Mais au-delà de ses qualités et de ses défauts, l’intérêt que l’on peut porter à cette série tient aussi dans sa nature. Maman… est un objet artisanal qui a trouvé sa (petite) place sur un grand média national. Preuve que la démultiplication des supports pourrait permettre à la création radio de rencontrer un nouveau public et de sortir de certains ghettos où elle semble parfois se complaire.

Daniel Martin-Borret, son auteur, est un web-illustrateur sonore qui vit dans le Sud-Est de la France.
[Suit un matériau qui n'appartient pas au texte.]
(* ===== verification/Simulation.v ===== *)
(** * The simulation engine

    [simulation/src/simulation.rs]: discrete ticks in which peers wake and
    sleep, messages are routed, held and delivered, and confirmations travel
    back.  The random numbers of a tick are an argument; [clock] is the clock of
    the routing tables, read in sequence.  Counters of ticks and events do not
    reach 2^64; latencies given by the caller are added modulo 2^64.  A missing
    map entry that the source unwraps and an index out of bounds are panics. *)

From Stdlib Require Import Floats.SpecFloat.
From S2P Require Import Prelude Float Bytes Packet Prophet Mesh.

Record SimConfig : Type := {
  wake_probability : f64;
  sleep_probability : f64;
  max_ticks : Z;
  initial_online_probability : f64;
  trace_routing : bool;
  message_timeout : option Z;
  backprop_timeout : option Z;
  max_sender_retries : option Z;
  prophet_aging_interval : Z;
}.
Definition sim_config_default : SimConfig :=
  {| wake_probability := f64_ratio 3 10; sleep_probability := f64_ratio 2 10; max_ticks := 100;
     initial_online_probability := f64_ratio 5 10; trace_routing := true; message_timeout := Some 50;
     backprop_timeout := Some 100; max_sender_retries := Some 10; prophet_aging_interval := 100 |}.
(* ===== verification/RedbStore.v ===== *)
(** * Structured storage

    Models [indras-storage/src/structured]: the tables of the redb database
    ([tables.rs]) and the three stores that share it ([interface_store.rs],
    [sync_state.rs], [peer_registry.rs]).  A table is an ordered map from byte
    strings; each call is a transaction of its own.  The state carries the
    answers of the database to the calls to come ([rd_faults]): a transaction
    that fails has no effect.  The [postcard] encodings of the records are
    parameters; [now] is the clock in Unix milliseconds. *)

From S2P Require Import Prelude Bytes Packet Pending Bundle RelayConfig Wire BlobStore Documents.

Local Open Scope string_scope.
Local Open Scope Z_scope.
Local Open Scope list_scope.

(** ** The database *)

Definition PEER_REGISTRY : string := "peer_registry".
Definition INTERFACES : string := "interfaces".
Definition INTERFACE_MEMBERS : string := "interface_members".
Definition SYNC_STATE : string := "sync_state".
Definition EVENT_INDEX : string := "event_index".
Definition PENDING_DELIVERY : string := "pending_delivery".
Definition SNAPSHOTS : string := "snapshots".
Definition NODE_LOG_INDEX : string := "node_log_index".
Definition NODE_LOG_META : string := "node_log_meta".

Definition ALL_TABLES : list string :=
  [PEER_REGISTRY; INTERFACES; INTERFACE_MEMBERS; SYNC_STATE; EVENT_INDEX; PENDING_DELIVERY; SNAPSHOTS;
   NODE_LOG_INDEX; NODE_LOG_META].

Record RedbStorageConfig : Type := { rc_db_path : string; rc_cache_size : Z }.

Definition redb_config_default : RedbStorageConfig :=
  {| rc_db_path := "./data/indras.redb"; rc_cache_size := 64 * 1024 * 1024 |}.

Abbreviation Table := (gmap (list byte) (list byte)).

Record RedbStorage : Type := {
  rd_tables : gmap string Table;
  rd_faults : list (option string);
}.

Definition redb_set_table (t : string) (x : Table) (r : RedbStorage) : RedbStorage :=
  {| rd_tables := <[t := x]> (rd_tables r); rd_faults := rd_faults r |}.

(** The database's answer to the next call; those beyond the list succeed. *)
Definition next_fault : M RedbStorage DbError unit := λ r,
  ({| rd_tables := rd_tables r; rd_faults := tail (rd_faults r) |},
   match rd_faults r with Some m :: _ => Err (DbIo m) | _ => Ok tt end).

(** A table is created by the first transaction that writes it. *)
Definition table_of (t : string) (r : RedbStorage) : Table := default ∅ (rd_tables r !! t).

(** [begin_read] and [open_table]. *)
Definition read_table (t : string) : M RedbStorage DbError Table :=
  next_fault ;;
  reads (λ r, r_ok_or (rd_tables r !! t) (DbIo ("Table '" +:+ t +:+ "' does not exist"))).

Definition redb_put (t : string) (k v : list byte) : M RedbStorage DbError unit :=
  next_fault ;;
  modify (λ r, redb_set_table t (<[k := v]> (table_of t r)) r).

Definition redb_get (t : string) (k : list byte) : M RedbStorage DbError (option (list byte)) :=
  x ← read_table t;
  mret (x !! k).

Definition redb_delete (t : string) (k : list byte) : M RedbStorage DbError bool :=
  next_fault ;;
  removed ← gets (λ r, bool_decide (is_Some (table_of t r !! k)));
  modify (λ r, redb_set_table t (delete k (table_of t r)) r) ;;
  mret removed.

(** The entries from the prefix on until a key without it. *)
Definition scan_table (prefix : list byte) (x : Table) : list (list byte * list byte) :=
  take_while (λ e, bool_decide (prefix `prefix_of` e.1)) (table_range prefix x).

Definition scan_prefix (t : string) (prefix : list byte)
    : M RedbStorage DbError (list (list byte * list byte)) :=
  x ← read_table t;
  mret (scan_table prefix x).

Definition count_prefix (t : string) (prefix : list byte) : M RedbStorage DbError nat :=
  l ← scan_prefix t prefix;
  mret (length l).

(** [compact] only logs. *)
Definition redb_compact : M RedbStorage DbError unit := mret tt.

Definition init_tables : M RedbStorage DbError unit :=
  next_fault ;;
  modify (λ r, foldl (λ r t, redb_set_table t (table_of t r) r) r ALL_TABLES).

(** [str::contains] on bytes. *)
Fixpoint msg_contains (p l : list byte) : bool :=
  bool_decide (p `prefix_of` l) || match l with [] => false | _ :: l => msg_contains p l end.

(** [RedbStorage::open] on what the file holds; the first argument is a
    failure to create the directory, the second one of [Database::create]. *)
Definition redb_open (dir create : option string) (r : RedbStorage) : RedbStorage * Result unit DbError :=
  match dir with
  | Some m => (r, Err (DbIo m))
  | None =>
      match create with
      | Some m =>
          (r, Err (if msg_contains (as_bytes "already open") (as_bytes m)
                      || msg_contains (as_bytes "acquire lock") (as_bytes m)
                   then DbDatabaseLocked else DbIo m))
      | None => init_tables r
      end
  end.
Il travaille seul dans son coin, élaborant à la main le moindre son diffusé, des gimmicks électro jusqu’aux bruitages plus réalistes. Maman… est sa deuxième production après une Léandre remarquée cet hiver par le jury de Phonurgia Nova et qui, déjà, creusait la veine du faux biographique.

L’autre singularité de la série est qu’elle se situe à la croisée des genres, s’inscrivant dans plusieurs filiations à la fois. Issue de l’extension web d’un grand quotidien national, elle est la lointaine descendante des traditionnels romans-feuilletons de la presse populaire du XIXème siècle (Balzac, Sue, etc.). Sa forme sonore la situe simultanément dans la lignée des radio-feuilletons, de Signé Furax aux textes mis en ondes chaque jour sur France Culture.

De plus, Maman, ma mie et moi est contemporaine de certaines pièces à suivre chaque mercredi sur Arte Radio, comme Le Bocal ou Le Vaisseau spécial.

“S’il y a un héritage, c’est surtout celui de la narration, quelle qu’elle soit, commente Daniel Martin-Borret. Le format de chaque épisode, de trois à quatre minutes, est naturel pour moi : c’est celui des meilleurs morceaux de rock’n’roll. Il correspond aussi aux modes d’écoutes contemporains. Aujourd’hui, il faut pouvoir s’immerger rapidement. J’ai donc densifié, fait des ellipses. C’est du respect, de la délicatesse pour le temps disponible de l’auditeur.”

Les nostalgiques des ACR de trois heures apprécieront.

1 Comment

  • Jay dit :

    Bravo, très bon article ! J’aurai voulu que le mien présent sur mon blog soit aussi bon, mais je n’ai pas cette fibre.

    Continuez !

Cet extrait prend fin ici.